Macrocage molecules with a bridged rotor have been synthesized as molecular gyroscopes and molecular gyrotops given that the rotor can rotate even in the crystalline state.
Modulation of the Birefringence: We reported thermal modulation of the birefringence of a molecular gyrotop 1 crystal possessing a phenylene rotor encased in three long alkyl-spokes as the first application of variation in the optical properties because of the dynamics of the phenylene rotor in a crystal.
Molecular Balloon : Although the most stable cage structure of the molecular gyrotop 2 in a crystal was folded and shrunken at low temperature, expansion of the cage was observed at high temperature due to rapid rotation of the phenylene in a crystal. This phenomenon is analogous to the deflation and inflation of a balloon.

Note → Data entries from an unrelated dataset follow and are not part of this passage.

(** * The companion-app socket server of [musicbot/socket_server.py]

    A shallow embedding of the class [SocketServer]: the registry tables
    ([server_ids], [sockets_by_user], [awaiting_registeration]), the
    framing of outgoing messages, the per-connection read loop
    [connection_maintainer] with its teardown, the registration handshake
    [register_handler], the two broadcasts and the state snapshot
    [get_player_values].

    Python values are modelled as follows.
    - A [str] is the list of its code points ([pystr]); [len] is the
      length of that list.  A [bytes] object is a list of octets.
    - A [dict] is an association list in insertion order with one entry
      per key ([Dict]); iteration visits the entries in that order.
    - A socket is known by its identity, a number.
    - Statements that touch the server object, a socket, the event loop
      or standard output run in the monad [M]: a function from the world
      before to an outcome, which is a value or a raised exception, each
      together with the world after.  An exception keeps every effect
      made before it was raised. *)

From Stdlib Require Import List String Ascii NArith ZArith QArith Bool Arith Lia.
From Stdlib Require Import DecimalNat.
Import ListNotations.
Close Scope Q_scope.

Set Implicit Arguments.

(** ** Python strings, bytes and the builtins the module calls *)

Module Py.

Definition pystr := list N.
Definition bytes := list N.

(** A literal of the source, as code points. *)
Definition py (s : string) : pystr := map N_of_ascii (list_ascii_of_string s).

Fixpoint str_eqb (a b : pystr) : bool :=
  match a, b with
  | [], [] => true
  | x :: a', y :: b' => (x =? y)%N && str_eqb a' b'
  | _, _ => false
  end.

(** [x in [a; b; ...]] for strings. *)
Definition str_in (x : pystr) (l : list pystr) : bool := existsb (str_eqb x) l.

(** [str.lower] and [str.upper], as CPython computes them: one code point
    at a time through the full case mapping of the Unicode character
    database, which may give more than one code point (the sharp s
    becomes SS in upper case), with one rule that looks at the
    neighbours, for the capital sigma in [lower].  The tables are those of
    Unicode 14.0.0.

    On ASCII text only the letters change, by arithmetic. *)
Definition lower_cp (c : N) : N :=
  if ((65 <=? c) && (c <=? 90))%N then (c + 32)%N else c.
Definition upper_cp (c : N) : N :=
  if ((97 <=? c) && (c <=? 122))%N then (c - 32)%N else c.

(** The mappings past ASCII.  A range [(first, last, step, image)] maps
    [first + step * i], up to [last], to [image + step * i]; the code
    points whose image is not one code point are listed one by one.  A
    code point in neither list is its own image. *)
Definition case_range := (N * N * N * N)%type.
(** C7. Ordering: folders in entry order, then objects in entry order, then
    at most one load-more sentinel, last; and on the entry
    [prefixes = [p1, p2]], [objects = [o1, o2]], [isTruncated = true],
    [continuationToken = "tok"] the nodes are exactly
    [Folder(p1), Folder(p2), Object(o1), Object(o2), LoadMore(tok)]. *)
Theorem materialize_order (bucket : string) (prefix : option string) :
  (forall e : CacheEntry.t,
      exists tail,
        createNodesFromCache bucket e prefix
        = map (fun p => PrefixNode bucket (S3Prefix.prefix p))
              (CacheEntry.prefixes e)
          ++ map (fun o => ObjectNode bucket (S3Object.key o)
                                      (S3Object.size o)
                                      (S3Object.lastModified o))
                 (CacheEntry.objects e)
          ++ tail
        /\ tail = loadMoreNodes (createNodesFromCache bucket e prefix)
        /\ (length tail <= 1)%nat)
  /\ (forall result : ListResult.t,
        exists tail,
          createNodes bucket result prefix
          = map (fun p => PrefixNode bucket (S3Prefix.prefix p))
                (ListResult.prefixes result)
            ++ map (fun o => ObjectNode bucket (S3Object.key o)
                                        (S3Object.size o)
                                        (S3Object.lastModified o))
                   (ListResult.objects result)
            ++ tail
          /\ tail = loadMoreNodes (createNodes bucket result prefix)
          /\ (length tail <= 1)%nat)
  /\ (forall (p1 p2 : S3Prefix.t) (o1 o2 : S3Object.t) (lastFetched : Z),
        createNodesFromCache bucket
          (CacheEntry.mk [o1; o2] [p1; p2] lastFetched true (Some "tok"))
          prefix
        = [PrefixNode bucket (S3Prefix.prefix p1);
           PrefixNode bucket (S3Prefix.prefix p2);
           ObjectNode bucket (S3Object.key o1) (S3Object.size o1)
                      (S3Object.lastModified o1);
           ObjectNode bucket (S3Object.key o2) (S3Object.size o2)
                      (S3Object.lastModified o2);
           LoadMoreNode bucket prefix "tok"])
  /\ (forall (p1 p2 : S3Prefix.t) (o1 o2 : S3Object.t),
        createNodes bucket
          (ListResult.mk [o1; o2] [p1; p2] true (Some "tok")) prefix
        = [PrefixNode bucket (S3Prefix.prefix p1);
           PrefixNode bucket (S3Prefix.prefix p2);
           ObjectNode bucket (S3Object.key o1) (S3Object.size o1)
                      (S3Object.lastModified o1);
           ObjectNode bucket (S3Object.key o2) (S3Object.size o2)
                      (S3Object.lastModified o2);
           LoadMoreNode bucket prefix "tok"]).
Proof.
  split; [|split; [|split; reflexivity]].
  - intros e. eexists. split; [apply createNodesFromCache_unfold|].
    rewrite createNodesFromCache_unfold, !loadMoreNodes_app,
      loadMoreNodes_folders, loadMoreNodes_objects, loadMoreNodes_sentinel.
    split; [done|]. unfold sentinel. destruct (_ && _); simpl; lia.
  - intros r. eexists. split; [apply createNodes_unfold|].
    rewrite createNodes_unfold, !loadMoreNodes_app,
      loadMoreNodes_folders, loadMoreNodes_objects, loadMoreNodes_sentinel.
    split; [done|]. unfold sentinel. destruct (_ && _); simpl; lia.
Qed.

(** C8. The two materialization paths agree: a listing result and a cache
    entry with the same objects, prefixes, truncation flag and token are
    rendered to the same node sequence by [createNodes] and
    [createNodesFromCache]. *)
Theorem createNodes_createNodesFromCache (bucket : string)
        (prefix : option string) (result : ListResult.t)
        (cached : CacheEntry.t) :
  ListResult.objects result = CacheEntry.objects cached ->
  ListResult.prefixes result = CacheEntry.prefixes cached ->
  ListResult.isTruncated result = CacheEntry.isTruncated cached ->
  ListResult.continuationToken result = CacheEntry.continuationToken cached ->
  createNodes bucket result prefix
  = createNodesFromCache bucket cached prefix.
Proof.
  intros Ho Hp Ht Hk. unfold createNodes, createNodesFromCache.
  by rewrite Ho, Hp, Ht, Hk.
Qed.

Lemma createNodes_createNodesFromCache_witness :
  let o := S3Object.mk "a/x.txt" 7 (Some 42) None None in
  let p := S3Prefix.mk "a/b/" in
  createNodes "bkt" (ListResult.mk [o] [p] true (Some "tok")) (Some "a/")
  = createNodesFromCache "bkt" (CacheEntry.mk [o] [p] 1000 true (Some "tok"))
                         (Some "a/").
Proof.
  apply createNodes_createNodesFromCache; reflexivity.
Defined.

(* ===================================================================== *)
(** ** Read paths *)
(* ===================================================================== *)

Section ReadPaths.

Variable listObjects :
  list ListCall -> string -> option string -> option string ->
  Outcome ListResult.t.

(** A fresh hit without a token is answered from the cache alone. *)
Lemma getContents_hit (w : World) (now later : Z) (bucket : string)
      (prefix : option string) (entry : CacheEntry.t) :
  fst (get (s3Cache w) now bucket prefix) = Some entry ->
  getContents listObjects w now later bucket prefix None
  = (Ok (createNodesFromCache bucket entry prefix), w).
Proof.
  intros Hget. unfold getContents.
  destruct (get_Some_inv _ _ _ _ _ Hget) as [_ Hc].
  destruct (get (s3Cache w) now bucket prefix) as [cached c1].
  simpl in *. subst. by destruct w.
Qed.

(** A miss without a token issues one listing call and stores its
    result with [set]. *)
Lemma getContents_miss (w : World) (now later : Z) (bucket : string)
      (prefix : option string) (result : ListResult.t) :
  fst (get (s3Cache w) now bucket prefix) = None ->
  listObjects (listCalls w) bucket prefix None = Ok result ->
  getContents listObjects w now later bucket prefix None
  = (Ok (createNodes bucket result prefix),
     mkWorld
       (set (snd (get (s3Cache w) now bucket prefix)) later bucket
            (ListResult.objects result) (ListResult.prefixes result)
            (ListResult.isTruncated result)
            (ListResult.continuationToken result) prefix)
       (listCalls w ++ [(bucket, prefix, None)])).
Proof.
  intros Hget Hlist. unfold getContents.
  destruct (get (s3Cache w) now bucket prefix) as [cached c1].
  simpl in *. subst. by rewrite Hlist.
Qed.

Lemma readDirectory_calls (w : World) (bucket key : string) :
  listCalls (snd (readDirectory listObjects w bucket key))
  = listCalls w ++ [(bucket, Js.orUndefined key, None)]
  /\ s3Cache (snd (readDirectory listObjects w bucket key)) = s3Cache w.
Proof.
  unfold readDirectory, Js.orUndefined.
  by destruct (listObjects _ _ _ _).
Qed.

End ReadPaths.

(** C4, as stated, fails for the virtual filesystem: with a fresh entry
    cached for the bucket root, [readDirectory] still issues a
    [listObjects] call. *)
Lemma readDirectory_ignores_cache :
  ~ (forall listObjects (w : World) (now : Z) (bucket key : string)
            (entry : CacheEntry.t),
        fst (get (s3Cache w) now bucket (Js.orUndefined key)) = Some entry ->
        listCalls (snd (readDirectory listObjects w bucket key))
        = listCalls w).
Proof.
  intros H.
  specialize (H (fun _ _ _ _ => Ok (ListResult.mk [] [] false None))
                (mkWorld (set (newCache DEFAULT_TTL) 0 "bkt" [] [] false None
                              None) [])
                1 "bkt" "" (CacheEntry.mk [] [] 0 false None)).
  vm_compute in H. specialize (H eq_refl). discriminate.
Qed.
Lemma csv_put_all_rows `{RT : Runtime} ps : forall (w : views.CSVWriter.t) (fs : FS),
  views.CSVWriter.rows (fst (fst (views.CSVWriter.csv_put_all w fs ps)))
  = views.CSVWriter.rows w.
Proof.
  induction ps as [|p ps IH]; intros w0 fs0; cbn [views.CSVWriter.csv_put_all];
    [reflexivity|].
  assert (Hp : views.CSVWriter.rows (fst (fst (views.CSVWriter.csv_put w0 fs0 p)))
               = views.CSVWriter.rows w0).
  { unfold views.CSVWriter.csv_put. destruct (views.CSVWriter.csv w0) as [c|].
    - destruct (bufio.Write _ c _ p) as [[[c' [b' fs']] n] e]. reflexivity.
    - destruct (bufio.Write _ _ fs0 p) as [[[b' fs'] n] e]. reflexivity. }
  destruct (views.CSVWriter.csv_put w0 fs0 p) as [[w1 fs1] [e|]]; cbn [fst] in *;
    [exact Hp|]. rewrite IH. exact Hp.
Qed.

Lemma WriteRow_rows `{RT : Runtime} (w : views.CSVWriter.t) (fs : FS) row :
  views.CSVWriter.Rows (fst (views.CSVWriter.WriteRow w fs row))
  = wrap_u64 (views.CSVWriter.Rows w + 1).
Proof.
  unfold views.CSVWriter.Rows, views.CSVWriter.WriteRow, views.CSVWriter.csv_Write.
  pose proof (csv_put_all_rows (csv_chunks row) w fs) as H.
  destruct (views.CSVWriter.csv_put_all w fs (csv_chunks row)) as [[w1 fs1] e].
  cbn [fst] in *. rewrite H. reflexivity.
Qed.

Lemma write_rows_rows `{RT : Runtime} rows : forall (w : views.CSVWriter.t) (fs : FS),
  0 <= views.CSVWriter.Rows w < 2 ^ 64 ->
  views.CSVWriter.Rows (fst (write_rows w fs rows))
  = wrap_u64 (views.CSVWriter.Rows w + Z.of_nat (length rows)).
Proof.
  induction rows as [|row rows IH]; intros w fs Hw; cbn [write_rows length].
  - rewrite Z.add_0_r, wrap_u64_small by exact Hw. reflexivity.
  - pose proof (WriteRow_rows w fs row) as H.
    destruct (views.CSVWriter.WriteRow w fs row) as [w' fs']. cbn [fst] in H.
    rewrite IH by (rewrite H; apply wrap_u64_range).
    rewrite H. unfold wrap_u64. rewrite Zplus_mod_idemp_l. f_equal. lia.
Qed.

Lemma NewCSVWriter_rows `{RT : Runtime} fs path bufSize hdr header fs1
    (w : views.CSVWriter.t) :
  views.CSVWriter.NewCSVWriter fs path bufSize hdr header = (fs1, inl w) ->
  views.CSVWriter.Rows w = 0.
Proof.
  unfold views.CSVWriter.NewCSVWriter, views.CSVWriter.csv_Write, views.CSVWriter.Rows.
  destruct (os_Create fs path) as [fs0 [f|e]]; [|discriminate].
  destruct (hdr && _).
  - match goal with
    | |- context [views.CSVWriter.csv_put_all ?w0 ?fs0 ?ps] =>
        pose proof (csv_put_all_rows ps w0 fs0) as H;
        destruct (views.CSVWriter.csv_put_all w0 fs0 ps) as [[w1 fs2] [e|]]
    end.
    + destruct (file_Close f fs2). discriminate.
    + intros [= <- <-]. exact H.
  - intros [= <- <-]. reflexivity.
Qed.

(** C10: [WriteRow] increments the row counter whatever the encoder
    returned, so after [n] calls on a writer fresh from [NewCSVWriter]
    (whose header, written or not, is not counted) [Rows] returns [n],
    also when the encoder failed and no row reached the file. *)
Theorem rows_counts_every_call `{RT : Runtime} :
  (forall (w : views.CSVWriter.t) (fs : FS) row,
     views.CSVWriter.Rows (fst (views.CSVWriter.WriteRow w fs row))
     = wrap_u64 (views.CSVWriter.Rows w + 1))
  /\ (forall fs path bufSize hdr header fs1 (w : views.CSVWriter.t),
        views.CSVWriter.NewCSVWriter fs path bufSize hdr header = (fs1, inl w) ->
        views.CSVWriter.Rows w = 0
        /\ forall rows,
             views.CSVWriter.Rows (fst (write_rows w fs1 rows))
             = wrap_u64 (Z.of_nat (length rows))
             /\ (Z.of_nat (length rows) < 2 ^ 64 ->
                 views.CSVWriter.Rows (fst (write_rows w fs1 rows))
                 = Z.of_nat (length rows))).
Proof.
  split; [intros; apply WriteRow_rows|].
  intros fs path bufSize hdr header fs1 w Hnew.
  pose proof (NewCSVWriter_rows _ _ _ _ _ _ _ Hnew) as H0.
  split; [exact H0|]. intros rows.
  assert (E : views.CSVWriter.Rows (fst (write_rows w fs1 rows))
              = wrap_u64 (Z.of_nat (length rows))).
  { rewrite write_rows_rows by (rewrite H0; lia). rewrite H0. reflexivity. }
  split; [exact E|]. intros Hn. rewrite E. apply wrap_u64_small. lia.
Qed.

Order-Disorder Transition of Dipolar Rotor in the Crystalline State： A thiophene-bridged macrocage molecule 3 was synthesized as a molecular gyrotop having a dipolar rotor. The thermal change in the orientation of the dipolar rotors (thiophene ring) inside the crystal, i.e., order–disorder transition, was observed.
文献： W. Setaka, K. Yamaguchi, JACS, 135, 14560-14563 (2013). doi:10.1021/ja408405f
We reported a silicon-based directed synthesis of rotaxanes composed of carbon, hydrogen, and silicon atoms, and hence, without polar functional groups. Facile shuttling of the wheel was observed to control the axle conformation in solution.
S. T. Phan, W. Setaka, M. Kira, CL, 37, 976-977 (2008). doi:10.1246/cl.2008.976
Since pioneering studies of Mislow et al. and Iwamura et al., bis(9-triptycyl)X systems (X = CH2, O, NH, SiH2, PH, etc.) are known as well-designed bevel gear systems. We have reported that the introduction of the clutch-declutch mechanism into a new gear system, a bis(9-triptycyl)difluorosilane derivative, is achieved by the reversible attachment of a fluoride ion and that the corresponding pentacoordinate silicate adopts an unusual trigonal bipyramid (TBP) structure having both the two 9-triptycyl groups at the apical positions against the Muetterties rule.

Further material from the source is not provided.